Market volatility over the past year is exemplified by the FTSE 100, which hit a record high of 7,877 points in May before touching a 28-month low in December. While the headlines have focused on the index tumbling 12.5% in 2018, its biggest fall in a decade, the 3rd of January also marked the index’s 35-year anniversary. Its membership has changed quarterly as the fortunes of constituent companies have risen and fallen.

After a turbulent year, it is helpful to step back and look at what you are investing in. The FTSE 100 looks significantly different from

the 1980s: only 27 of the original 100 Great British companies are still in the index today. These include Barclays, BP, GlaxoSmithKline, Marks & Spencer and Unilever. Despite significant changes, the index has offered decent performance, with a price return of 573%

since 3 January 1984.

The changing list of constituent companies mirrors significant shifts reflecting the global economic revolution – from industrial might to digital creativity. Industrials was the largest sector in 1985, accounting for almost 24% of the index compared to just 7.8% today. The technology sector did not even exist back then.

The FTSE 100 has also evolved from a UK-centric index to one that represents the global economy. Many constituents are internationally focused companies, with more than 75% of index revenues derived from overseas. The index's movements are therefore a weak indicator of the country’s corporate health and how the UK economy is faring, and are significantly affected by the exchange rate. A better indication of the UK economy is the more domestically focused FTSE 250 Index.

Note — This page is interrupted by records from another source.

(** * fireorm: metadata registry and collection query layer

    A shallow embedding of
      - packages/fireorm/src/metadata-storage.ts  (class MetadataStorage)
      - the CollectionQuery class (query facade: find, findAndToken,
        findByToken, findOne, findOneOrFail, findByIds, loadRelations)
    together with the properties stated about them.

    JavaScript values are an inductive type, objects are association lists
    in key order, thrown errors and rejected promises are the [Err] case of
    a result type, and the calls issued against the injected Firestore
    client are recorded in a request trace. *)

From Stdlib Require Import List String Ascii ZArith Bool Arith Lia.
From Stdlib Require Import DecimalString.
Import ListNotations.

Local Open Scope string_scope.
Local Open Scope list_scope.

Set Warnings "-register-all".

(* ================================================================== *)
(** ** JavaScript values *)
(* ================================================================== *)

(** The values that document data, query conditions and token payloads
    are made of.  [VTimestamp], [VGeoPoint] and [VRef] are the Firestore
    classes Timestamp, GeoPoint and DocumentReference (a reference is
    identified by its path); [VDate] is a JavaScript Date.  Numbers are
    integers: the code only copies and compares them.  A [VObj] is a plain
    data map: its keys are in insertion order, and a map is assumed not to
    carry a field called toDate or constructor (the two probes
    convertToJsObject runs on a value). *)
Inductive Value : Type :=
| VUndefined
| VNull
| VBool (b : bool)
| VNum (n : Z)
| VStr (s : string)
| VDate (t : Z)
| VTimestamp (t : Z)
| VGeoPoint (latitude longitude : Z)
| VRef (path : string)
| VObj (fields : list (string * Value))
| VArr (items : list Value).
(** * Stock valuation dashboard: the valuation engine of [stock_valuation_app.py]

    A shallow embedding of the fundamentals getters, the discount-rate
    derivation and the two valuation functions of the Streamlit script,
    with the properties its specification states about them.

    Modelling conventions.
    - Python numbers (int and float alike) are exact rationals [Qc]: the
      arithmetic is the one the formulas denote, without binary rounding,
      overflow or NaN.  Division by zero raises [ZeroDivisionError], as it
      does in Python for both ints and floats.  Outside the model are
      therefore: a NaN or infinite entry of the provider (a NaN passes the
      test [x <= 0]), the [OverflowError] of [**] on huge floats, underflow
      to 0.0, and the rounding of [round] and of comparisons on doubles.
    - A value read from the provider's [info] dict is a [pyval]: [None], a
      number, or a string (standing for any malformed, non-numeric entry).
    - [yf.Ticker(ticker).info] is a [provider]: the dict, or an exception.
      Every function takes the provider's answer in place of the ticker.
    - Code runs in the monad [M]: the Streamlit messages the code has written
      and either a returned value or a raised exception. *)

From Stdlib Require Import QArith Qcanon Qround.
From stdpp Require Import gmap strings list fin_maps numbers.

Local Open Scope Qc_scope.

(** ** Exceptions, user-interface messages and the monad *)

Inductive exn : Set :=
  | TypeError
  | ZeroDivisionError
  | IndexError
  | ProviderError.

(** [st.warning(text)] and [st.error(text: e)]; the text is kept without the
    ticker, the exception without its message. *)
Inductive ui_msg : Set :=
  | StWarning (text : string)
  | StError (text : string) (e : exn).

Inductive outcome (A : Type) : Type :=
  | Returned (a : A)
  | Raised (e : exn).
Arguments Returned {A} a.
Arguments Raised {A} e.

Definition M (A : Type) : Type := list ui_msg * outcome A.

Definition M_ret {A} (a : A) : M A := ([], Returned a).

Definition M_bind {A B} (f : A → M B) (m : M A) : M B :=
  match m with
  | (w, Returned a) => let '(w', r) := f a in (w ++ w', r)
  | (w, Raised e) => (w, Raised e)
  end.

#[global] Instance M_mret : MRet M := @M_ret.
#[global] Instance M_mbind : MBind M := @M_bind.

Definition raise {A} (e : exn) : M A := ([], Raised e).

Definition tell (msg : ui_msg) : M unit := ([msg], Returned tt).

(** [try: body  except Exception as e: handler e]. *)
Definition try_except {A} (body : M A) (handler : exn → M A) : M A :=
  match body with
  | (w, Returned a) => (w, Returned a)
  | (w, Raised e) => let '(w', r) := handler e in (w ++ w', r)
  end.

(** [try: body  except: pass] followed by [rest]: [body] yields [Some a] when
    it executes a [return a], [None] when it runs to its end; an exception is
    swallowed, and in both of the latter cases [rest] runs. *)
Definition try_pass {A} (body : M (option A)) (rest : M A) : M A :=
  match body with
  | (w, Returned (Some a)) => (w, Returned a)
  | (w, Returned None) | (w, Raised _) => let '(w', r) := rest in (w ++ w', r)
  end.

(** ** Python values *)

Inductive pyval : Set :=
  | VNone
  | VNum (q : Qc)
  | VStr (s : string).

#[global] Instance pyval_eq_dec : EqDecision pyval.
Proof. solve_decision. Defined.

#[global] Instance exn_eq_dec : EqDecision exn.
Proof. solve_decision. Defined.

#[global] Instance ui_msg_eq_dec : EqDecision ui_msg.
Proof. solve_decision. Defined.

#[global] Instance outcome_eq_dec `{EqDecision A} : EqDecision (outcome A).
Proof. solve_decision. Defined.

(** The provider's answer to [yf.Ticker(ticker).info]. *)
Definition provider : Type := outcome (gmap string pyval).

Definition fetch (yf : provider) : M (gmap string pyval) := ([], yf).

(** [info.get(key, dflt)]. *)
Definition dict_get (info : gmap string pyval) (key : string) (dflt : pyval) : pyval :=
  default dflt (info !! key).

(** Truth value of an object in a condition. *)
Definition truthy (v : pyval) : bool :=
  match v with
  | VNone => false
  | VNum q => bool_decide (q ≠ 0)
  | VStr s => bool_decide (s ≠ EmptyString)
  end.

(** [v > c] and [v <= c] for a number [c]: ordering [None] or a string
    against a number raises [TypeError]. *)
Definition py_gt (v : pyval) (c : Qc) : M bool :=
  match v with
  | VNum q => mret (bool_decide (c < q))
  | _ => raise TypeError
  end.

Definition py_le (v : pyval) (c : Qc) : M bool :=
  match v with
  | VNum q => mret (bool_decide (q ≤ c))
  | _ => raise TypeError
  end.

(** [v and v > 0]: the comparison runs only when [v] is truthy. *)
Definition truthy_and_gt0 (v : pyval) : M bool :=
  if truthy v then py_gt v 0 else mret false.

(** [v is None or v <= 0]. *)
Definition is_none_or_le0 (v : pyval) : M bool :=
  match v with
  | VNone => mret true
  | _ => py_le v 0
  end.

(** [a + b]: numbers add, strings concatenate, anything else is a
    [TypeError]. *)
Definition py_add (a b : pyval) : M pyval :=
  match a, b with
  | VNum x, VNum y => mret (VNum (x + y))
  | VStr s, VStr t => mret (VStr (s ++ t))
  | _, _ => raise TypeError
  end.

(** A value used as the operand of [*], [/], [**] or of [+] with a number:
    the number itself, [TypeError] for [None] and for a string. *)
Definition as_number (v : pyval) : M Qc :=
  match v with
  | VNum q => mret q
  | _ => raise TypeError
  end.

(** [x / y] on numbers. *)
Definition num_div (x y : Qc) : M Qc :=
  if decide (y = 0) then raise ZeroDivisionError else mret (x / y).

(** [l[i]] for an index [i >= 0], and [l[-1]], which is [l[len(l) - 1]]. *)
Definition py_index {A} (l : list A) (i : nat) : M A :=
  match l !! i with
  | Some x => mret x
  | None => raise IndexError
  end.

Definition py_last {A} (l : list A) : M A :=
  match l !! Nat.pred (length l) with
  | Some x => mret x
  | None => raise IndexError
  end.

(** [sum(l)]: left to right from 0. *)
Definition py_sum (l : list Qc) : Qc := foldl Qcplus 0 l.

(** [enumerate(l)]. *)
Definition enumerate {A} (l : list A) : list (nat * A) := zip (seq 0 (length l)) l.

(** [round(x, 2)]: to the nearest multiple of 1/100, a tie going to the even
    multiple. *)
Definition round_half_even (x : Qc) : Z :=
  let f := Qfloor x in
  let d := x - Qc_of_Z f in
  if decide (d < Q2Qc 0.5) then f
  else if decide (Q2Qc 0.5 < d) then (f + 1)%Z
  else if Z.even f then f else (f + 1)%Z.

Definition round2 (x : Qc) : Qc := Qc_of_Z (round_half_even (x * Q2Qc 100)) / Q2Qc 100.

(** ** Constants *)

Definition TERMINAL_GROWTH_RATE : Qc := Q2Qc 0.04.
Definition FORECAST_YEARS : nat := 20.
Definition RISK_FREE_RATE : Qc := Q2Qc 0.045.
Definition MARKET_RISK_PREMIUM : Qc := Q2Qc 0.025.

(** ** Utility functions *)

Definition get_growth_rate (yf : provider) : M (pyval * string) :=
  try_pass
    (info ← fetch yf;
     let growth := dict_get info "earningsQuarterlyGrowth" VNone in
     c ← truthy_and_gt0 growth;
     if c : bool then mret (Some (growth, "Yahoo Finance"%string)) else mret None)
    (mret (VNum (Q2Qc 0.10), "Default"%string)).

Definition get_eps (yf : provider) : M (pyval * string) :=
  try_pass
    (info ← fetch yf;
     let eps := dict_get info "trailingEps" VNone in
     c ← truthy_and_gt0 eps;
     if c : bool then mret (Some (eps, "Yahoo Finance"%string)) else mret None)
    (mret (VNone, "Unavailable"%string)).

Definition get_beta (yf : provider) : M pyval :=
  try_pass
    (info ← fetch yf;
     let beta := dict_get info "beta" VNone in
     c ← truthy_and_gt0 beta;
     if c : bool then mret (Some beta) else mret None)
    (mret (VNum 1)).

(** Line 161 of the script: [RISK_FREE_RATE + beta * MARKET_RISK_PREMIUM] with
    [beta = get_beta(ticker)]. *)
Definition calculated_discount_rate (yf : provider) : M Qc :=
  beta ← get_beta yf;
  b ← as_number beta;
  mret (RISK_FREE_RATE + b * MARKET_RISK_PREMIUM).

(** ** Valuation methods *)

(** *** EPS-based valuation, [calculate_eps_valuation] *)

(** Line 81: the list [growths]. *)
Definition eps_growths (growth_rate : Qc) : list Qc :=
  [growth_rate; growth_rate; growth_rate / 2; growth_rate / 2; TERMINAL_GROWTH_RATE].

(** Line 82: the comprehension over [range(FORECAST_YEARS)]. *)
Definition eps_projected (eps growth_rate : Qc) : M (list Qc) :=
  let growths := eps_growths growth_rate in
  mapM (λ i, g ← py_index growths i; mret (eps * (1 + g) ^ (i + 1)))
       (seq 0 FORECAST_YEARS).

(** Line 83: the comprehension over [enumerate(projected)]. *)
Definition eps_discounted (projected : list Qc) (discount_rate : Qc) : M (list Qc) :=
  mapM (λ '(i, val), num_div val ((1 + discount_rate) ^ (i + 1)))
       (enumerate projected).

(** Line 85, from the value of [projected[-1]]. *)
Definition eps_terminal (last_projected discount_rate : Qc) : M Qc :=
  num_div (last_projected * (1 + TERMINAL_GROWTH_RATE))
          (discount_rate - TERMINAL_GROWTH_RATE).

(** Line 86. *)
Definition eps_discounted_terminal (terminal discount_rate : Qc) : M Qc :=
  num_div terminal ((1 + discount_rate) ^ FORECAST_YEARS).

(** Lines 88 to 92: the value of [capped_terminal], when the cap applies, and
    of [intrinsic] before rounding. *)
Definition eps_intrinsic (discounted : list Qc) (discounted_terminal : Qc)
    : M (option Qc * Qc) :=
  let intrinsic := py_sum discounted + discounted_terminal in
  ratio ← num_div discounted_terminal intrinsic;
  if decide (Q2Qc 0.6 < ratio) then
    let capped_terminal := Q2Qc 0.6 * intrinsic in
    let intrinsic := py_sum discounted + capped_terminal in
    mret (Some capped_terminal, intrinsic)
  else mret (None, intrinsic).

(** The body of the [try] block, lines 76 to 94. *)
Definition eps_valuation_body (yf : provider) (discount_rate growth_rate : Qc)
    : M (option Qc) :=
  '(eps, source) ← get_eps yf;
  c ← is_none_or_le0 eps;
  if c : bool then
    tell (StWarning "EPS unavailable");; mret None
  else
    eps ← as_number eps;
    projected ← eps_projected eps growth_rate;
    discounted ← eps_discounted projected discount_rate;
    last_projected ← py_last projected;
    terminal ← eps_terminal last_projected discount_rate;
    discounted_terminal ← eps_discounted_terminal terminal discount_rate;
    '(capped_terminal, intrinsic) ← eps_intrinsic discounted discounted_terminal;
    mret (Some (round2 intrinsic)).

Definition calculate_eps_valuation (yf : provider) (discount_rate growth_rate : Qc)
    : M (option Qc) :=
  try_except (eps_valuation_body yf discount_rate growth_rate)
    (λ e, tell (StError "EPS valuation failed" e);; mret None).

(** *** OCF-based valuation, [calculate_ocf_based_intrinsic_value] *)

(** The function returns [(None, None, None)], modelled by [None], or the
    triple [(round(final_value, 2), projected_ocf, discounted_ocf)]. *)
Definition ocf_result : Type := option (Qc * list Qc * list Qc).

Section ocf_projection.
Variables growth_1_5 growth_6_10 growth_11_20 ocf discount_rate : Qc.

(** Lines 117 to 122. *)
Definition ocf_growth (year : nat) : Qc :=
  if decide (year ≤ 5)%nat then growth_1_5
  else if decide (year ≤ 10)%nat then growth_6_10
  else growth_11_20.

(** Lines 116 to 129: the loop over the years still to run, with the two
    lists built so far. *)
Fixpoint ocf_loop (years : list nat) (projected_ocf discounted_ocf : list Qc)
    : M (list Qc * list Qc) :=
  match years with
  | [] => mret (projected_ocf, discounted_ocf)
  | year :: years =>
      let growth := ocf_growth year in
      let projected := ocf * (1 + growth) ^ year in
      discount_factor ← num_div 1 ((1 + discount_rate) ^ year);
      let discounted := projected * discount_factor in
      ocf_loop years (projected_ocf ++ [projected]) (discounted_ocf ++ [discounted])
  end.
End ocf_projection.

The FTSE 100’s overseas exposure offers investors a natural hedge against a decline in sterling. In the three months after the Brexit vote, the FTSE 100 advanced 10% as sterling plummeted 12% relative to the dollar. Yet recently this correlation has broken down, in part due to higher local inflation and rising interest rates abroad. Sterling remains a key risk for UK investors as we approach the Brexit deadline.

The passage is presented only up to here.